In District of Columbia v. Heller, the U.S. Supreme Court will decide, in the words of the petition for certiorari:
Whether the Second Amendment forbids the District of Columbia from banning private possession of handguns while allowing possession of rifles and shotguns.
Here, just in case it becomes relevant, is the actual text of the Second Amendment, from ePublius!:
A well regulated Militia, being necessary to the security of a free State, the right of the people to keep and bear Arms, shall not be infringed.
As the Wall Street Journal points out, it is only the first four words that admit to any measure of ambiguity. Gun-Control advocates, like the New York Times, have argued that the Second Amendment creates no right whatsoever that is not directly connected to membership in an organized state militia or the national guard.
A lot has changed since the nation’s founding, when people kept muskets to be ready for militia service. What has not changed is the actual language of the Constitution. To get past the first limiting clauses of the Second Amendment to find an unalienable individual right to bear arms seems to require creative editing.

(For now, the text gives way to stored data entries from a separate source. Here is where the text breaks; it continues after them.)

(** C8, as amended. A failure of [pthread_mutexattr_init] or of
    [pthread_mutexattr_settype] ends the process at once, with the failing
    status, in the backend's [ssh_pthread_mutex_init], in
    [ssh_static_mutex_init] and in [ssh_mutex_init]. A failure of the
    construction of the mutex ends the process in [ssh_static_mutex_init]
    and in [ssh_mutex_init]; the backend's [ssh_pthread_mutex_init] returns
    it to its caller as its status. *)
Theorem creation_failures (L : libc) (mutex : Z) (m : mem) :
  mutex <> NULL ->
  let a := mutexattr_init_status L in
  let s := mutexattr_settype_status L in
  let p := malloc_result L in
  (a <> 0 ->
     ssh_pthread_mutex_init L mutex m = Exits a [pthread_mutexattr_init] /\
     ssh_static_mutex_init L mutex m = Exits a [pthread_mutexattr_init] /\
     ssh_mutex_init L mutex m = Exits a [pthread_mutexattr_init]) /\
  (a = 0 -> s <> 0 ->
     let t := [pthread_mutexattr_init; pthread_mutexattr_settype] in
     ssh_pthread_mutex_init L mutex m = Exits s t /\
     ssh_static_mutex_init L mutex m = Exits s t /\
     ssh_mutex_init L mutex m = Exits s t) /\
  (a = 0 -> s = 0 -> mutex_init_status L mutex <> 0 ->
     ssh_static_mutex_init L mutex m =
       Exits (mutex_init_status L mutex)
         [pthread_mutexattr_init; pthread_mutexattr_settype;
          pthread_mutex_init mutex]) /\
  (a = 0 -> s = 0 -> p <> NULL -> mutex_init_status L p <> 0 ->
     let t := [pthread_mutexattr_init; pthread_mutexattr_settype; malloc p;
               pthread_mutex_init p; free p] in
     returned (ssh_pthread_mutex_init L mutex m) = Some (mutex_init_status L p) /\
     calls (ssh_pthread_mutex_init L mutex m) = t /\
     ssh_mutex_init L mutex m = Exits (mutex_init_status L p) t).
Proof.
  intros Hm a s p. subst a s p.
  rewrite ssh_mutex_init_eq, ssh_static_mutex_init_eq, ssh_pthread_mutex_init_eq.
  cbv zeta.
  destruct (Z.eqb_spec mutex NULL) as [| _]; [contradiction |].
  destruct (Z.eqb_spec (mutexattr_init_status L) 0) as [Ha | Ha];
    destruct (Z.eqb_spec (mutexattr_settype_status L) 0) as [Hs | Hs];
    destruct (Z.eqb_spec (malloc_result L) NULL) as [Hp | Hp];
    destruct (Z.eqb_spec (mutex_init_status L mutex) 0) as [Hx | Hx];
    destruct (Z.eqb_spec (mutex_init_status L (malloc_result L)) 0) as [Hy | Hy];
    cbn [negb]; repeat split; intros; try contradiction; try congruence;
    try (destruct (Z.eqb_spec (mutexattr_init_status L) 0); [contradiction | reflexivity]);
    try (destruct (Z.eqb_spec (mutexattr_settype_status L) 0); [contradiction | reflexivity]);
    try (destruct (Z.eqb_spec (mutex_init_status L (malloc_result L)) 0); [contradiction | reflexivity]).
Qed.
(** X18: with one datacenter in the view and [self.nodes] holding nodes
    that exist, [build_struct] returns.  [self.trees] then holds the tree
    of [_build_dc_tree], whose nodes have been added to [self.nodes]
    behind the nodes it held, and every node of [self.nodes] has its id in
    [self.id_map].  When [self.nodes] was empty, [self.id_map] lists the id
    and the name of each node of the tree in the order of the tree's node
    list, and the ids in it are the ones handed out during the call. *)
Theorem build_struct_one_datacenter self s dc :
  closed (objs s) →
  datacenter_view self = [dc] →
  Forall (λ n, (n < length (objs s))%nat) (nodes self) →
  ∃ t self' s',
    _build_dc_tree dc s = Some (Ok t, s') ∧
    build_struct self s = Some ((self', Ok tt), s') ∧
    trees self' = [t] ∧
    nodes self' = nodes self ++ Tree.nodes t ∧
    (∀ n, n ∈ nodes self' →
       ∃ nd, objs s' !! n = Some nd ∧ is_Some (dict_get (id nd) (id_map self'))) ∧
    (nodes self = [] →
       id_items (Tree.nodes t) (objs s') = Some (id_map self') ∧
       length (id_map self') = dc_size dc ∧
       ∀ i, is_Some (dict_get i (id_map self')) ↔ global_id s ≤ i < global_id s').
Proof.
  intros Hcl Hview Hold.
  destruct (build_dc_tree_created dc s Hcl)
    as (t & s' & Hrun & _ & Hlen & Hgid & Hnd & Hin & Hid & _ & _).
  assert (Forall (λ n, (n < length (objs s'))%nat) (nodes self ++ Tree.nodes t)) as Hall.
  { apply Forall_app. split.
    - eapply Forall_impl; [done|]. cbn. lia.
    - apply Forall_forall. intros n Hn%Hin. lia. }
  destruct (id_items_Some _ _ Hall) as [items Hitems].
  pose proof (build_struct_one self s dc t s' Hview Hrun) as Hbuild.
  rewrite Hitems in Hbuild. cbn in Hbuild.
  eexists t, _, s'. split_and!; [done|done|done|done| |].
  - cbn. intros n Hn. rewrite Forall_forall in Hall.
    destruct (lookup_lt_is_Some_2 (objs s') n (Hall n Hn)) as [nd Hndn].
    exists nd. split; [done|].
    apply dict_get_is_Some, dict_of_keys, list_elem_of_fmap.
    exists (id nd, name (Tree.value nd)). split; [done|].
    apply (id_items_elem _ _ _ _ _ Hitems). by exists n, nd.
  - cbn. intros Hnil. rewrite Hnil in Hitems. cbn in Hitems.
    assert (Some <$> items.*1 =
            (λ n, Some (global_id s + Z.of_nat (n - length (objs s)))) <$> Tree.nodes t)
      as Hkeys.
    { rewrite (id_items_keys _ _ _ Hitems). apply Forall_fmap_ext_1, Forall_forall.
      intros n Hn. apply Hid. by apply Hin. }
    assert (NoDup items.*1) as Hndk.
    { apply (NoDup_fmap_1 Some). rewrite Hkeys. apply NoDup_fmap_2_strong; [|done].
      intros n m Hn%Hin Hm%Hin [= E]. lia. }
    assert (length (Tree.nodes t) = dc_size dc) as Hsize.
    { transitivity (length (seq (length (objs s)) (dc_size dc))); [|apply length_seq].
      apply Permutation_length.
      apply NoDup_Permutation; [done|apply NoDup_seq|].
      intros n. by rewrite Hin, elem_of_seq. }
    rewrite (dict_of_id items Hndk). split_and!; [done| |].
    + apply (f_equal length) in Hkeys. rewrite !length_fmap in Hkeys. by rewrite Hkeys.
    + intros i. rewrite dict_get_is_Some.
      assert (i ∈ items.*1 ↔ Some i ∈ Some <$> items.*1) as ->.
      { split; [by apply list_elem_of_fmap_2|].
        by intros (? & [= <-] & ?)%list_elem_of_fmap. }
      rewrite Hkeys, list_elem_of_fmap, Hgid. cbv zeta in Hin. split.
      * intros (n & [= ->] & Hn%Hin). lia.
      * intros Hi. exists (length (objs s) + Z.to_nat (i - global_id s))%nat. split.
        -- f_equal. lia.
        -- apply Hin. lia.
Qed.
(** The body of the loop that compiles the result of image [i]. *)
Definition compile_step
    (category_results color_results pattern_results : list (gmap string pyval))
    (sleeve_results neckline_results length_results
       : list (option (gmap string pyval)))
    (image_ids : list pyval)
    (results : list pyval) (i : nat) : Exc (list pyval) :=
  cat_r ← list_getitem category_results i;
  category ← dict_getitem cat_r "category";
  col_r ← list_getitem color_results i;
  color ← dict_getitem col_r "color";
  pat_r ← list_getitem pattern_results i;
  pattern ← dict_getitem pat_r "pattern";
  let attributes : gmap string pyval :=
    <["pattern" := pattern]> (<["color" := color]> (<["category" := category]> ∅)) in
  category_c ← dict_getitem cat_r "confidence";
  color_c ← dict_getitem col_r "confidence";
  pattern_c ← dict_getitem pat_r "confidence";
  let confidence : gmap string pyval :=
    <["pattern" := pattern_c]> (<["color" := color_c]> (<["category" := category_c]> ∅)) in
  sleeve ← list_getitem sleeve_results i;
  ac ← add_conditional "sleeveLength" sleeve (attributes, confidence);
  neckline ← list_getitem neckline_results i;
  ac ← add_conditional "neckline" neckline ac;
  len ← list_getitem length_results i;
  ac ← add_conditional "length" len ac;
  image_id ← list_getitem image_ids i;
  mret (results ++
        [PDict (<["confidence" := PDict ac.2]>
               (<["attributes" := PDict ac.1]>
               (<["success" := PBool true]>
               (<["id" := image_id]> ∅))))]).

(** [{"total": ..., "successful": ..., "failed": ..., "processing_time":
    ..., "images_per_second": ...}] *)
Definition stats_dict (total successful failed : nat)
    (processing_time images_per_second : Q) : pyval :=
  PDict (<["images_per_second" := PFloat images_per_second]>
        (<["processing_time" := PFloat processing_time]>
        (<["failed" := PInt (Z.of_nat failed)]>
        (<["successful" := PInt (Z.of_nat successful)]>
        (<["total" := PInt (Z.of_nat total)]> ∅))))).

(** Lines 235-290 of [handler]: the extraction passes over the decoded
    images and the loop that compiles one entry per decoded image. *)
Definition extract_attributes (images : list Image) (image_ids : list pyval)
    : M (list pyval) :=
  category_results ← extract_category_batch images;
  categories ← lift (mapM (λ r, dict_getitem r "category") category_results);
  color_results ← extract_color_batch images;
  pattern_results ← extract_pattern_batch images;
  sleeve_results ← extract_conditional_attribute images categories
    "sleeveLength" SLEEVE_LENGTH_LABELS SLEEVE_CATEGORIES
    "{label} sleeve clothing";
  neckline_results ← extract_conditional_attribute images categories
    "neckline" NECKLINE_LABELS NECKLINE_CATEGORIES "{label} neckline";
  length_results ← extract_conditional_attribute images categories
    "length" LENGTH_LABELS LENGTH_CATEGORIES "{label} length dress";
  lift (for_each
          (compile_step category_results color_results pattern_results
             sleeve_results neckline_results length_results image_ids)
          [] (seq 0 (length images))).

Beyond grappling with fairly esoteric arguments about the Second Amendment, the justices need to responsibly confront modern-day reality. A decision that upends needed gun controls currently in place around the country would imperil the lives of Americans.

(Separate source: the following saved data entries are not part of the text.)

Lemma tag_panels_In (k : nat) (evss : list (list event)) (l : list (origin * event)) :
  In l (tag_panels k evss) <->
  exists i evs, nth_error evss i = Some evs /\ l = tag (FromPanel (k + i)) evs.
Proof.
  revert k. induction evss as [| evs rest IH]; intros k; simpl.
  - split; [intros [] | intros (i & evs & Hn & _); destruct i; discriminate].
  - split.
    + intros [<- | Hin].
      * exists 0, evs. rewrite Nat.add_0_r. split; reflexivity.
      * apply IH in Hin. destruct Hin as (i & evs' & Hn & ->).
        exists (S i), evs'. rewrite Nat.add_succ_r. split; [exact Hn | reflexivity].
    + intros (i & evs' & Hn & ->). destruct i as [| i]; simpl in Hn.
      * inversion Hn. left. rewrite Nat.add_0_r. reflexivity.
      * right. apply IH. exists i, evs'. rewrite Nat.add_succ_r. split; [exact Hn | reflexivity].
Qed.

Lemma tag_In (o o' : origin) (evs : list event) (e : event) :
  In (o', e) (tag o evs) <-> o' = o /\ In e evs.
Proof.
  unfold tag. rewrite in_map_iff. split.
  - intros [x [Heq Hx]]. inversion Heq; subst. auto.
  - intros [-> He]. exists e. auto.
Qed.

(** The events of the tasks of one [gather], however interleaved, are
    the events of its tasks, each under its panel. *)
Lemma gather_In (evss : list (list event)) (tr : list (origin * event)) :
  Interleaving (tag_panels 0 evss) tr ->
  forall o e, In (o, e) tr <->
    exists i evs, nth_error evss i = Some evs /\ o = FromPanel i /\ In e evs.
Proof.
  intros Hi o e. rewrite (Interleaving_In _ _ Hi). split.
  - intros [l [Hl Hin]]. apply tag_panels_In in Hl. destruct Hl as (i & evs & Hn & ->).
    apply tag_In in Hin. destruct Hin as [-> He]. exists i, evs. auto.
  - intros (i & evs & Hn & -> & He). exists (tag (FromPanel i) evs). split.
    + apply tag_panels_In. exists i, evs. auto.
    + apply tag_In. auto.
Qed.

Section Barrier.
Context {Net : Type} `{Network Net}.

(** In every order in which the events of a pass can be observed, the
    pass splits in two: a first part that holds every event of every
    cleaning task and not a single add call, and a second part that
    holds every event of every adding task and not a single delete
    call. *)
Lemma sync_barrier (CONFIG : Config) (readable : string -> bool) (w : World Net)
    (tr : list (origin * event)) :
  let run := sync_ck_to_panels CONFIG readable w in
  pass_trace run tr ->
  exists head tail,
    tr = head ++ tail /\
    (forall o e, In (o, e) head -> is_call POST e = false) /\
    (forall o e, In (o, e) tail -> is_call DELETE e = false) /\
    (forall i evs e, nth_error (cleaning run) i = Some evs -> In e evs ->
                     In (FromPanel i, e) head) /\
    (forall i evs e, nth_error (adding run) i = Some evs -> In e evs ->
                     In (FromPanel i, e) tail).
Proof.
  cbn zeta. intros (t1 & t2 & H1 & H2 & ->).
  destruct (get_enabled_cookies_with_remarks_total (main_task CONFIG w)) as [main Hf].
  assert (Hfetch : forall e, In e (events_of (get_enabled_cookies_with_remarks
                                               (main_task CONFIG w))) ->
                             is_call DELETE e = false /\ is_call POST e = false)
    by (intros e He; apply (get_enabled_cookies_with_remarks_calls _ _ He)).
  destruct main as [| first more].
  - (* the pass stopped at once *)
    rewrite (sync_aborted CONFIG readable w Hf) in *. cbn zeta in *.
    cbn [cleaning adding before between after tag_panels] in *.
    apply Interleaving_nil in H1, H2. subst t1 t2.
    exists (tag FromPass
              (Log INFO "🔄 开始执行 CK 同步到其他面板"
               :: events_of (get_enabled_cookies_with_remarks (main_task CONFIG w))
               ++ [Log WARNING "⚠️ 主青龙面板未获取到有效 CK"])), [].
    split; [reflexivity |]. split.
    + intros o e Hin. apply tag_In in Hin. destruct Hin as [_ [<- | Hin]]; [reflexivity |].
      apply in_app_or in Hin. destruct Hin as [Hin | [<- | []]]; [| reflexivity].
      apply (Hfetch e Hin).
    + split; [intros o e [] |]. split; intros i evs e Hn; destruct i; discriminate.
  - (* the two phases *)
    destruct (sync_completed CONFIG readable w first more Hf)
      as (Hb & Hcl & Hbt & Had & Haf & _). cbn zeta in Hb, Hcl, Hbt, Had, Haf.
    set (run := sync_ck_to_panels CONFIG readable w) in *.
    exists (tag FromPass (before run) ++ t1),
           (tag FromPass (between run) ++ t2 ++ tag FromPass (after run)).
    split; [rewrite <- app_assoc; reflexivity |]. split; [| split; [| split]].
    + intros o e Hin. apply in_app_or in Hin. destruct Hin as [Hin | Hin].
      * apply tag_In in Hin. destruct Hin as [_ Hin]. rewrite Hb in Hin.
        destruct Hin as [<- | Hin]; [reflexivity |].
        apply in_app_or in Hin. destruct Hin as [Hin | [<- | []]]; [| reflexivity].
        apply (Hfetch e Hin).
      * apply (gather_In _ _ H1) in Hin. destruct Hin as (i & evs & Hn & _ & He).
        rewrite Hcl in Hn. rewrite !nth_error_map in Hn.
        destruct (nth_error (panel_tasks CONFIG w) i) as [t |]; [| discriminate].
        simpl in Hn. inversion Hn; subst evs.
        apply (clean_panel_calls CONFIG t e He).
    + intros o e Hin. apply in_app_or in Hin. destruct Hin as [Hin | Hin].
      * apply tag_In in Hin. destruct Hin as [_ Hin]. rewrite Hbt in Hin.
        destruct Hin as [<- | []]. reflexivity.
      * apply in_app_or in Hin. destruct Hin as [Hin | Hin].
        -- apply (gather_In _ _ H2) in Hin. destruct Hin as (i & evs & Hn & _ & He).
           rewrite Had in Hn. rewrite !nth_error_map in Hn.
           destruct (nth_error (panel_tasks CONFIG w) i) as [t |]; [| discriminate].
           simpl in Hn. inversion Hn; subst evs.
           apply (add_cookies_to_panel_calls _ _ e He).
        -- apply tag_In in Hin. destruct Hin as [_ Hin]. rewrite Haf in Hin.
           destruct Hin as [<- | []]. reflexivity.
    + intros i evs e Hn He. apply in_or_app. right.
      apply (gather_In _ _ H1). exists i, evs. auto.
    + intros i evs e Hn He. apply in_or_app. right. apply in_or_app. left.
      apply (gather_In _ _ H2). exists i, evs. auto.
Qed.

End Barrier.

(** The id [all_row] records is the id [item_id] reads. *)
Lemma all_row_id (item : json) (cookie : CookieInfo) :
  all_row item = Ok (Some cookie) -> item_id item = Ok (cookie_id cookie).
Proof.
  unfold all_row.
  destruct (py_get item "name" JNull) as [nm |]; cbn [rbind]; [| discriminate].
  destruct (Json.eq_str nm "JD_COOKIE"); [| discriminate].
  destruct (py_get item "value" (JStr "")) as [value |]; cbn [rbind]; [| discriminate].
  destruct (py_split value) as [parts |]; cbn [rbind]; [| discriminate].
  destruct (PyStr.nonempty _ && PyStr.nonempty _); [| discriminate].
  destruct (item_id item) as [id |]; cbn [rbind]; [| discriminate].
  destruct (py_get item "status" (JNum 1)) as [st |]; cbn [rbind]; [| discriminate].
  intros Heq. inversion Heq. reflexivity.
Qed.

(** Every listed record whose pin is not preserved has its id among the
    ids to delete. *)
Lemma split_cookies_covers (CONFIG : Config) (items : list json) (infos : list CookieInfo) :
  collect all_row items = Ok infos ->
  forall item cookie,
    In item items -> all_row item = Ok (Some cookie) ->
    should_preserve_cookie CONFIG (extract_pt_pin (cookie_pt_pin cookie)) = false ->
    In (cookie_id cookie) (fst (split_cookies CONFIG infos)).
Proof.
  revert infos. induction items as [| it rest IH]; intros infos Hc item cookie Hin Hrow Hnp.
  - destruct Hin.
  - cbn [collect] in Hc.
    destruct (all_row it) as [o |] eqn:Hit; cbn [rbind] in Hc; [| discriminate].
    destruct (collect all_row rest) as [l |] eqn:Hrest; cbn [rbind] in Hc; [| discriminate].
    inversion Hc; subst infos. clear Hc.
    assert (Htail : In item rest -> In (cookie_id cookie) (fst (split_cookies CONFIG l)))
      by (intros Hr; apply (IH l eq_refl item cookie Hr Hrow Hnp)).
    destruct Hin as [<- | Hin].
    + rewrite Hrow in Hit. inversion Hit; subst o. cbn [split_cookies].
      destruct (split_cookies CONFIG l) as [ids pins]. rewrite Hnp. left. reflexivity.
    + specialize (Htail Hin). destruct o as [a |]; [| exact Htail].
      cbn [split_cookies]. destruct (split_cookies CONFIG l) as [ids pins].
      destruct (should_preserve_cookie CONFIG (extract_pt_pin (cookie_pt_pin a)));
        [exact Htail | right; exact Htail].
Qed.

Section Contract.
Context {Net : Type} `{Network Net} `{!PanelContract Net}.

Lemma exchange_remote (rq : request) (s : PanelTask Net) :
  exchange rq s =
  (fst (exchange rq (remote s)),
   {| self := self s; remote := snd (exchange rq (remote s)) |}).
Proof.
  unfold exchange at 1, PanelTask_Network. destruct (exchange rq (remote s)). reflexivity.
Qed.

Lemma exchange_get_records (rq : request) (s : PanelTask Net) :
  rq_method rq = GET -> records (remote (snd (exchange rq s))) = records (remote s).
Proof. intros Hm. rewrite exchange_remote. cbn [snd remote]. apply contract_get. exact Hm. Qed.

Lemma safe_request_get_records (rq : request) (detail : string) (s : PanelTask Net) :
  rq_method rq = GET ->
  records (remote (state_of (safe_request rq detail s))) = records (remote s).
Proof.
  intros Hm.
  destruct (safe_request_cases rq detail s)
    as [(body & s1 & E1 & ->)
       | [(r1 & e1 & s1 & body & s2 & E1 & He1 & E2 & ->)
         | (r1 & e1 & s1 & r2 & e2 & s2 & E1 & He1 & E2 & He2 & ->)]]; run_simpl.
  - rewrite <- (exchange_get_records rq s Hm), E1. reflexivity.
  - rewrite <- (exchange_get_records rq s Hm), E1. cbn [snd].
    rewrite <- (exchange_get_records rq s1 Hm), E2. reflexivity.
  - rewrite <- (exchange_get_records rq s Hm), E1. cbn [snd].
    rewrite <- (exchange_get_records rq s1 Hm), E2. reflexivity.
Qed.

(** A [safe_request] made with GET that returns an answer got it from a
    panel that held the same records as at the start. *)
Lemma safe_request_get_answer (rq : request) (detail : string) (s : PanelTask Net)
    (answer : json) :
  rq_method rq = GET ->
  value_of (safe_request rq detail s) = Ok answer ->
  exists n n', exchange rq n = (Reply answer, n') /\ records n = records (remote s).
Proof.
  intros Hm.
  assert (Hnet : forall (s0 s0' : PanelTask Net) body,
            exchange rq s0 = (Reply body, s0') ->
            exchange rq (remote s0) = (Reply body, snd (exchange rq (remote s0)))).
  { intros s0 s0' body E. rewrite exchange_remote in E.
    rewrite (surjective_pairing (exchange rq (remote s0))) at 1.
    inversion E as [[Hfst Hsnd]]. rewrite Hfst. reflexivity. }
  destruct (safe_request_cases rq detail s)
    as [(body & s1 & E1 & ->)
       | [(r1 & e1 & s1 & body & s2 & E1 & He1 & E2 & ->)
         | (r1 & e1 & s1 & r2 & e2 & s2 & E1 & He1 & E2 & He2 & ->)]]; run_simpl;
    intros Hv; inversion Hv; subst.
  - exists (remote s), (snd (exchange rq (remote s))).
    split; [apply (Hnet s s1 answer E1) | reflexivity].
  - pose proof (exchange_get_records rq s Hm) as Hr. rewrite E1 in Hr. cbn [snd] in Hr.
    exists (remote s1), (snd (exchange rq (remote s1))).
    split; [apply (Hnet s1 s2 answer E2) | exact Hr].
Qed.

Lemma get_token_records (s : PanelTask Net) :
  records (remote (state_of (get_token s))) = records (remote s).
Proof.
  unfold get_token. rewrite self_bind.
  destruct (Json.truthy (token (self s))); [reflexivity |].
  fold (token_request (self s)).
  set (rq := token_request (self s)). set (detail := "面板: " +++ name (self s)).
  pose proof (safe_request_get_records rq detail s eq_refl) as Hrec.
  destruct (safe_request rq detail s) as [[[result | e] s1] ev1] eqn:E;
    unfold state_of in Hrec; cbn [fst snd] in Hrec.
  - destruct (py_get result "data" (JObj [])) as [data | e1] eqn:Ed.
    + destruct (py_get data "token" JNull) as [tok | e2] eqn:Et.
      * erewrite try_ok.
        2:{ eapply bind_to; [exact E |]. cbv beta. rewrite lift_bind, Ed, lift_bind, Et.
            reflexivity. }
        run_simpl. exact Hrec.
      * erewrite try_raised.
        2:{ rewrite (bind_ok _ _ _ _ _ _ E), lift_bind, Ed, lift_bind, Et.
            run_simpl. reflexivity. }
        unfold logger_error. rewrite emit_then. unfold ret. run_simpl. exact Hrec.
    + erewrite try_raised.
      2:{ rewrite (bind_ok _ _ _ _ _ _ E), lift_bind, Ed. run_simpl. reflexivity. }
      unfold logger_error. rewrite emit_then. unfold ret. run_simpl. exact Hrec.
  - erewrite try_raised.
    2:{ apply bind_raised. exact E. }
    unfold logger_error. rewrite emit_then. unfold ret. run_simpl. exact Hrec.
Qed.

(** A listing that returns credentials returns what [get_all_cookies]
    makes of the records the panel holds, and leaves them in place. *)
Lemma get_all_cookies_honest (s : PanelTask Net) (c : CookieInfo) (rest : list CookieInfo) :
  value_of (get_all_cookies s) = Ok (c :: rest) ->
  collect all_row (records (remote s)) = Ok (c :: rest) /\
  records (remote (state_of (get_all_cookies s))) = records (remote s).
Proof.
  rewrite get_all_cookies_run. cbn zeta.
  destruct (request_run GET "/open/envs" None s) as [tok [Htok Hrun]].
  pose proof (get_token_records s) as Hg.
  set (g := get_token s) in *.
  destruct (Json.truthy tok).
  - cbn zeta in Hrun.
    set (rq := panel_request (url (self s)) GET "/open/envs" tok None) in *.
    set (x := safe_request rq ("面板: " +++ name (self s)) (state_of g)) in *.
    pose proof (safe_request_get_records rq ("面板: " +++ name (self s)) (state_of g) eq_refl)
      as Hx. fold x in Hx.
    rewrite Hrun. run_simpl.
    destruct (value_of x) as [answer | e] eqn:Ex; [| run_simpl; discriminate].
    destruct (listed answer) as [infos | e] eqn:El; run_simpl; [| discriminate].
    intros Hv. inversion Hv; subst infos. split; [| congruence].
    destruct (safe_request_get_answer rq _ (state_of g) answer eq_refl Ex)
      as (n & n' & En & Hn).
    unfold listed in El.
    destruct answer as [| | | | | fields]; try discriminate.
    cbn [py_get rbind] in El.
    destruct (Json.assoc "data" fields) as [d |] eqn:Hd.
    + rewrite (contract_list rq n (url (self s)) fields n' d eq_refl eq_refl En Hd) in El.
      cbn [py_iter rbind] in El. rewrite Hn, Hg in El. exact El.
    + cbn [py_iter rbind collect] in El. discriminate.
  - rewrite Hrun. run_simpl. discriminate.
Qed.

The dishonesty in those two paragraphs is breathtaking. The Times is firmly in favor of "creatively editing" the Constitution when and where ever it may be necessary in order to write its own political opinions into the text. Besides, as the second paragraph suggests, what is really important is not the "fairly esoteric argument" about the meaning of the constitutional text, it is "modern-day reality" as the Times sees it. It is clear that the Times would have the Court uphold the gun ban regardless of what the Constitution says or what anyone intended it to say.
In fact, the first thirteen words of the Second Amendment are not limiting in any logical sense. They explain why the right to bear arms is a good idea and how it is related to security and liberty. But they put no conditions upon the right that follows.
Consider an analogy. If you found a clause in a will that read: "my nephew Charlie, being a good egg, is to inherit my entire estate." The part about Charlie being a "good egg" explains his uncle's motive; it has no effect either way on the fact that Charlie gets all the money. It would not help to argue that, since his uncle died, Charlie has revealed himself to be a lout.
Likewise, these words-"the right of the people to keep and bear arms shall not be infringed"-are less than mysterious. If you find them opaque, here is a clue: they mean that the right of the people to keep and bear arms shall not be infringed. Any limitations on the gun rights must be based on these words alone. Now, "bear," here, means to carry. It might plausibly be argued that it means to bear arms for military purpose. That would be convenient, as it would allow government to prohibit arms in many or most places: schools, airplanes, etc.
By contrast, the right to "keep" arms clearly and unambiguously protects the ownership and possession of firearms. The only question here is how broadly to interpret the term "arms." Presumably, there is no constitutional right to possess nerve gas or weapons grade anthrax. But to have any meaning at all, it has to apply to something.
When there is a question about the meaning of such terms, the most sensible and honest way to resolve it is to look at the way that the terms have been used in the Constitutional tradition. For example: does Congress have the power of subpoena? The Constitution doesn't say so. But the colonial legislatures, the state legislatures, and Congress itself from the very beginning all exercised that power. It is reasonable to assume that it is implicit in the Constitution.
Eugene Volokh has collected a considerable number of articles from state constitutions respecting the right to bear arms. You can find them in his Texas Review of Law and Politics article. Many of these regulations go back to the founding era. Here is my favorite:
Connecticut 1818: “Every citizen has a right to bear arms in defense of himself and the state.”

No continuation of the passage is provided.